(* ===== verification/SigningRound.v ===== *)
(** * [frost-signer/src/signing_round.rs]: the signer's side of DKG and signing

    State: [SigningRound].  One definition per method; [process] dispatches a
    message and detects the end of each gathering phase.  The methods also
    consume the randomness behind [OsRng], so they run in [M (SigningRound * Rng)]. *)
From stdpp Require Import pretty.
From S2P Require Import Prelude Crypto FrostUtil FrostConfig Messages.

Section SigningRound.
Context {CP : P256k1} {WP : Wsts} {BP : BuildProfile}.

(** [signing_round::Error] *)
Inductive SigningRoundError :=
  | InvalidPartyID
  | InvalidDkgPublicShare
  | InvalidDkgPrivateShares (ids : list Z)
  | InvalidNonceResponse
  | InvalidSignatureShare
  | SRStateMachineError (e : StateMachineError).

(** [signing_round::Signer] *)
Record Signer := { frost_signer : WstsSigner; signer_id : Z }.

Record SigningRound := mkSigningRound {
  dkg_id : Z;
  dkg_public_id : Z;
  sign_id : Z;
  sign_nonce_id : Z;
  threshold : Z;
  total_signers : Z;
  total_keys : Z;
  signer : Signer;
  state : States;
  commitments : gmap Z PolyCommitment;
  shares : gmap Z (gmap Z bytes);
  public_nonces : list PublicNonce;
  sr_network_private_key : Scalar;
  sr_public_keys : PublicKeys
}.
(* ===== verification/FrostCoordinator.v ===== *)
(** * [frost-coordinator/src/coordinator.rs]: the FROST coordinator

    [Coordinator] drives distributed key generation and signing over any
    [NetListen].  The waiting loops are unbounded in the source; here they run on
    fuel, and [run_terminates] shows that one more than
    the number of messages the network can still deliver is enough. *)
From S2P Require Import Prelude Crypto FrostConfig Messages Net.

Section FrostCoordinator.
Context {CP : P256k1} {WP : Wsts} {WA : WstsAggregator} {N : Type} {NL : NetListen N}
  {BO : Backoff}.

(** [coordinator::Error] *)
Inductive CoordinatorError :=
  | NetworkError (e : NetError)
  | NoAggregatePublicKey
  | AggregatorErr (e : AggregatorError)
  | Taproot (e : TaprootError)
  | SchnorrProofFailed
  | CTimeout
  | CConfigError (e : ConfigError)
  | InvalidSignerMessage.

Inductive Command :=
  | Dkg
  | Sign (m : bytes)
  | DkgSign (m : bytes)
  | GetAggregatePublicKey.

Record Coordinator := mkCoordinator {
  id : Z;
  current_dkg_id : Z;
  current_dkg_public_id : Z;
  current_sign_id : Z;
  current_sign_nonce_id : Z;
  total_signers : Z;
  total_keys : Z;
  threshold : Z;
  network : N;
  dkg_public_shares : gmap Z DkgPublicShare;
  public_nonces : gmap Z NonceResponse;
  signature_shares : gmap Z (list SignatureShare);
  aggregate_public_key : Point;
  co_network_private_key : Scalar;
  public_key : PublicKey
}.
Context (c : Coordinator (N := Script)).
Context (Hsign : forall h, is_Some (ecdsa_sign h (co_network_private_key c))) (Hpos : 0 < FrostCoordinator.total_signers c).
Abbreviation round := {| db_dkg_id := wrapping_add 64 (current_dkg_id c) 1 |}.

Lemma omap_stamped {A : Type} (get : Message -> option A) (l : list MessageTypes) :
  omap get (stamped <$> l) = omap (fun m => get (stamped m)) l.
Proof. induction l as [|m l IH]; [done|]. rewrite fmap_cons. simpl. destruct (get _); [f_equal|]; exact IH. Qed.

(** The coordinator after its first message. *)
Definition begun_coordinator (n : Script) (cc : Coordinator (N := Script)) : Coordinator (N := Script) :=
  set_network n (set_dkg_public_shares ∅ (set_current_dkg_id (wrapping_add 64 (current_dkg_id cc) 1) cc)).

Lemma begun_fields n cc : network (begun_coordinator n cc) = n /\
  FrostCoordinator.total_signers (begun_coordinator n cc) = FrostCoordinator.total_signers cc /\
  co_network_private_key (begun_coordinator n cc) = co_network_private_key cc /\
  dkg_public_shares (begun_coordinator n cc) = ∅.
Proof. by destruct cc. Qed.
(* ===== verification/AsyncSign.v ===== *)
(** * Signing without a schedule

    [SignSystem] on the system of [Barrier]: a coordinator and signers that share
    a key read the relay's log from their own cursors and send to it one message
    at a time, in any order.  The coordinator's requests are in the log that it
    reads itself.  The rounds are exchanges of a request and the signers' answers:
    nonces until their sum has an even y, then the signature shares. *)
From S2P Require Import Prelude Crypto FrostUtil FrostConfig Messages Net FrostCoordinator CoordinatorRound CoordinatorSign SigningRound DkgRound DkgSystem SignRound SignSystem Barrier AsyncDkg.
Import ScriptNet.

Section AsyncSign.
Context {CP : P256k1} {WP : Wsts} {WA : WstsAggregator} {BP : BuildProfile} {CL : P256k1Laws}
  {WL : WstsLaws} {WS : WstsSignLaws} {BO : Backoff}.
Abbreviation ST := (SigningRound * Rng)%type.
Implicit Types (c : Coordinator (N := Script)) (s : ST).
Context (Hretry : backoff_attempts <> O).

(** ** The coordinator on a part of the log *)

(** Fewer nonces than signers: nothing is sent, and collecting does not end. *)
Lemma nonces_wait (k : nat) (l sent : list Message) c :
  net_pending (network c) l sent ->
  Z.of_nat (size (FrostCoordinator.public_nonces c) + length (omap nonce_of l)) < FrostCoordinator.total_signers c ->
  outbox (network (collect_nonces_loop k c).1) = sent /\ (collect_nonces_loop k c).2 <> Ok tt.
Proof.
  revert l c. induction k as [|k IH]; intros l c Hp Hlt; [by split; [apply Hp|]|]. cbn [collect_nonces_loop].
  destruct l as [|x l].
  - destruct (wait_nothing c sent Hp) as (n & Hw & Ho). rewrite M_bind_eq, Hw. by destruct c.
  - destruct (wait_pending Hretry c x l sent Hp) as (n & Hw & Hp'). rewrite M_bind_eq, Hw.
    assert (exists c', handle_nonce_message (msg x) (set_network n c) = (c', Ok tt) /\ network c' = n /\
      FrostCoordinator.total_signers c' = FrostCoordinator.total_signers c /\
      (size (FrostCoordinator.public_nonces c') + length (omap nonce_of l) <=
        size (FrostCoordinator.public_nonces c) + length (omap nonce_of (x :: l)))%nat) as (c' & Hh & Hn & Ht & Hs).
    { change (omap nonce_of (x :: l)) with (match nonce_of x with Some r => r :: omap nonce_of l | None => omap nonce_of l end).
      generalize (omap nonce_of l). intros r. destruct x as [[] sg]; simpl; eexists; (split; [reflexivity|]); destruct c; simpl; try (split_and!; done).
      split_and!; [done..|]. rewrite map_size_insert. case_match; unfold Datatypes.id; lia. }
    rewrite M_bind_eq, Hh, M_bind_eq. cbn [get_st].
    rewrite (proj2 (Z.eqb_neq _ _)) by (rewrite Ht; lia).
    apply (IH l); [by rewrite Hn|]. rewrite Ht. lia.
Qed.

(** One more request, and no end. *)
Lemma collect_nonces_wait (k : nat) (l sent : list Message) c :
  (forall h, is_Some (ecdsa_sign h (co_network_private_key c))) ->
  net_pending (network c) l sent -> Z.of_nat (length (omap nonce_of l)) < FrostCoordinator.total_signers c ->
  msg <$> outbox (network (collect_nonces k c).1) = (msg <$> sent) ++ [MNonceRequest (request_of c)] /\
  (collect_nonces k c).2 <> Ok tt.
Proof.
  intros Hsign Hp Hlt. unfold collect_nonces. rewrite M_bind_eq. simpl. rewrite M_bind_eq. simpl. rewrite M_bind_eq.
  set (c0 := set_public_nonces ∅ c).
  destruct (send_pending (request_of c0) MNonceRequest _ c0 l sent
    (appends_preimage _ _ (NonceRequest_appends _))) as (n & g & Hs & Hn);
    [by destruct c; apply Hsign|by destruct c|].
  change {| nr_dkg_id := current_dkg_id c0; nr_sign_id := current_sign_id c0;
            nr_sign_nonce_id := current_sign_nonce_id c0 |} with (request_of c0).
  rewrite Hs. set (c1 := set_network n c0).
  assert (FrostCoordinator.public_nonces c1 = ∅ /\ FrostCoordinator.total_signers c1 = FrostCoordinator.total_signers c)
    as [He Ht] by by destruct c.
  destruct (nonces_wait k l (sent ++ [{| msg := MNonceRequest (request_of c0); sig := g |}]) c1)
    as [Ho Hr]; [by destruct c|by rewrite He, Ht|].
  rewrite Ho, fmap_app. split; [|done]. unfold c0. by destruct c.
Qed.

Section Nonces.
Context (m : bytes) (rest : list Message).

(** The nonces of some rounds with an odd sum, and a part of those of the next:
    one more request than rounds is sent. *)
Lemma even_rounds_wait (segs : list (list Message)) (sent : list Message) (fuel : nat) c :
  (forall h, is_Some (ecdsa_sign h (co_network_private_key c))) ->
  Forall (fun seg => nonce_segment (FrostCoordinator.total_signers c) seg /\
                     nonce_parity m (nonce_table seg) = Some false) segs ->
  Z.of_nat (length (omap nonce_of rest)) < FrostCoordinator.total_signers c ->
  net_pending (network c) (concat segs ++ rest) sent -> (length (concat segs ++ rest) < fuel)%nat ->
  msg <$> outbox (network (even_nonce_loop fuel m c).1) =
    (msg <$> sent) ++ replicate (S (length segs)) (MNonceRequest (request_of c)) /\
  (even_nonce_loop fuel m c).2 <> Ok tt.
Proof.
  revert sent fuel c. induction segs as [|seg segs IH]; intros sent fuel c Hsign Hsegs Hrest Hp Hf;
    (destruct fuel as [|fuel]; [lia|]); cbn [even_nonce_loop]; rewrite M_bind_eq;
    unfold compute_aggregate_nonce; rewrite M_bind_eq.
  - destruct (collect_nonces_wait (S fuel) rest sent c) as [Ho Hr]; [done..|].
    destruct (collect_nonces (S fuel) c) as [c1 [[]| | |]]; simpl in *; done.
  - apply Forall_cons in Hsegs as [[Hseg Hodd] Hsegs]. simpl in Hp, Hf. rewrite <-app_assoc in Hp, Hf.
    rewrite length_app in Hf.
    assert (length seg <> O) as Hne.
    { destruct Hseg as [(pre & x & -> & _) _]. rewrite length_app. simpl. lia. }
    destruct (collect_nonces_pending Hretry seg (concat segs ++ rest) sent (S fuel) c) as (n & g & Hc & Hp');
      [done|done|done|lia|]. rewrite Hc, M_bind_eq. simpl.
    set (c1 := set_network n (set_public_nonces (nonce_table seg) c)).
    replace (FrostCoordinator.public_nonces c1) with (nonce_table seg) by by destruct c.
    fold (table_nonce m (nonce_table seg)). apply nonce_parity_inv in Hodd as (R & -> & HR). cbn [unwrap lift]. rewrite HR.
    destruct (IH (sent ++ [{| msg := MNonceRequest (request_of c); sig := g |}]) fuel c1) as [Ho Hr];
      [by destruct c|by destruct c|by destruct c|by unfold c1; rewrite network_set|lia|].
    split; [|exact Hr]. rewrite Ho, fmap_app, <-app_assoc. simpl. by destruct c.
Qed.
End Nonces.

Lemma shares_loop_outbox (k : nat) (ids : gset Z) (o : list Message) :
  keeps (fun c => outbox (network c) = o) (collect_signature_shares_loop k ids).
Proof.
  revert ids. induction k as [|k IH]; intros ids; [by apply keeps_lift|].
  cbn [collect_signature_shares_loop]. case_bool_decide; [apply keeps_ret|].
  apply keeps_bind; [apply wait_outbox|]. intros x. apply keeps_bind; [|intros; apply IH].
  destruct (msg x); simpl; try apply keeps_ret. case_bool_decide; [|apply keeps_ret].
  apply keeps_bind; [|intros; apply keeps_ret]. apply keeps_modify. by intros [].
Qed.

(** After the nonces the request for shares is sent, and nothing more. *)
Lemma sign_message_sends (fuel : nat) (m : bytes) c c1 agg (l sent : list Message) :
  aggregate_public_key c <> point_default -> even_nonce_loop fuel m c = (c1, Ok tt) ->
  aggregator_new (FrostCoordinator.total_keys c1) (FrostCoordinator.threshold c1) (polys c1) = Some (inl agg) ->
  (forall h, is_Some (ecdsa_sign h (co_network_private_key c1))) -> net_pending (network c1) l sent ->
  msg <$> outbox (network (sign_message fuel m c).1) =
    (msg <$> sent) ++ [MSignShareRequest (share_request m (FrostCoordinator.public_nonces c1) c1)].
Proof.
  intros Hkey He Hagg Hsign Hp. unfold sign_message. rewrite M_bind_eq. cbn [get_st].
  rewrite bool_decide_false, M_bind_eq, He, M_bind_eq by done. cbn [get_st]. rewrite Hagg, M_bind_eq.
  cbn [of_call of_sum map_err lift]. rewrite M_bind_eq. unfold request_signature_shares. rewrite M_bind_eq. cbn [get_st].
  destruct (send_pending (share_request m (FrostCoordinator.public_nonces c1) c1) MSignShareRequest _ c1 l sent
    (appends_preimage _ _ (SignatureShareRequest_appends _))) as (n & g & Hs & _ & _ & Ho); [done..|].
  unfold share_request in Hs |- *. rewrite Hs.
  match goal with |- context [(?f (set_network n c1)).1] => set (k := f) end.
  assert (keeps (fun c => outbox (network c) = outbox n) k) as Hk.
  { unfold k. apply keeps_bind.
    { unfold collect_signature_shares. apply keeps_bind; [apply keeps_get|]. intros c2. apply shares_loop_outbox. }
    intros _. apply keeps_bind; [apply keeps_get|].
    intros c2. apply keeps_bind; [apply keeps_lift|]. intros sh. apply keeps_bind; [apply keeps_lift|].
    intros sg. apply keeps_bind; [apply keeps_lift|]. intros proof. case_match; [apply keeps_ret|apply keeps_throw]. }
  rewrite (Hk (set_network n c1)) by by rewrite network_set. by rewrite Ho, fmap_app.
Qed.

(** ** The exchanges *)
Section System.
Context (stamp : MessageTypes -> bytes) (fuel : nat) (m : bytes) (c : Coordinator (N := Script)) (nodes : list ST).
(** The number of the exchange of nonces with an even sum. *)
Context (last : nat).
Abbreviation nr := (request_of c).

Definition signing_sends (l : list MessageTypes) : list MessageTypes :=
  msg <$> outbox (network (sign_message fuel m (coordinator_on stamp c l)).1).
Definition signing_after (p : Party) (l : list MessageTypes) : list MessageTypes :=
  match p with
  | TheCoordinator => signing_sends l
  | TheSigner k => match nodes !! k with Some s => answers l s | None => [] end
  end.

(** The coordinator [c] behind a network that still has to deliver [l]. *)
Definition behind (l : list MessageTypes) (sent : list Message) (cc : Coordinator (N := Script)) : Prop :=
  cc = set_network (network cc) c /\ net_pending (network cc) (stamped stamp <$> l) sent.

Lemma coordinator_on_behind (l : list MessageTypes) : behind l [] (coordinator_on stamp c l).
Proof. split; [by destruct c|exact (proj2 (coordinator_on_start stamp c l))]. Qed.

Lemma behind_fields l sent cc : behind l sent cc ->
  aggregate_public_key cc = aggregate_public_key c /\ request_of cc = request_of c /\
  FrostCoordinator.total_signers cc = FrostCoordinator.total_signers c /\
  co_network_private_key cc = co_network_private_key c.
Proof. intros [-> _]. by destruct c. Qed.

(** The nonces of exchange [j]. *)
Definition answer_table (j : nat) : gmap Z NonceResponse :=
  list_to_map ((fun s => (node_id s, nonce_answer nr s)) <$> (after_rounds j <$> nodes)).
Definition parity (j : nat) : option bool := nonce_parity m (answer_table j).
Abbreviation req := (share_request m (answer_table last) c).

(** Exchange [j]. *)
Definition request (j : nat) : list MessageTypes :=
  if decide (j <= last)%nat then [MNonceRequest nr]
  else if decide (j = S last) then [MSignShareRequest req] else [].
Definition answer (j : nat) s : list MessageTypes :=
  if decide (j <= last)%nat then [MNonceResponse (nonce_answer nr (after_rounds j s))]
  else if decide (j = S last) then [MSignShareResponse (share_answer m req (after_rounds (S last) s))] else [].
========================================
(TASK INSTRUCTIONS):
Which lines of the records above hold the word "Abbreviation"? Copy each of them.

(RESULT BELOW):
Abbreviation round := {| db_dkg_id := wrapping_add 64 (current_dkg_id c) 1 |}.
Abbreviation ST := (SigningRound * Rng)%type.
Abbreviation nr := (request_of c).
Abbreviation req := (share_request m (answer_table last) c).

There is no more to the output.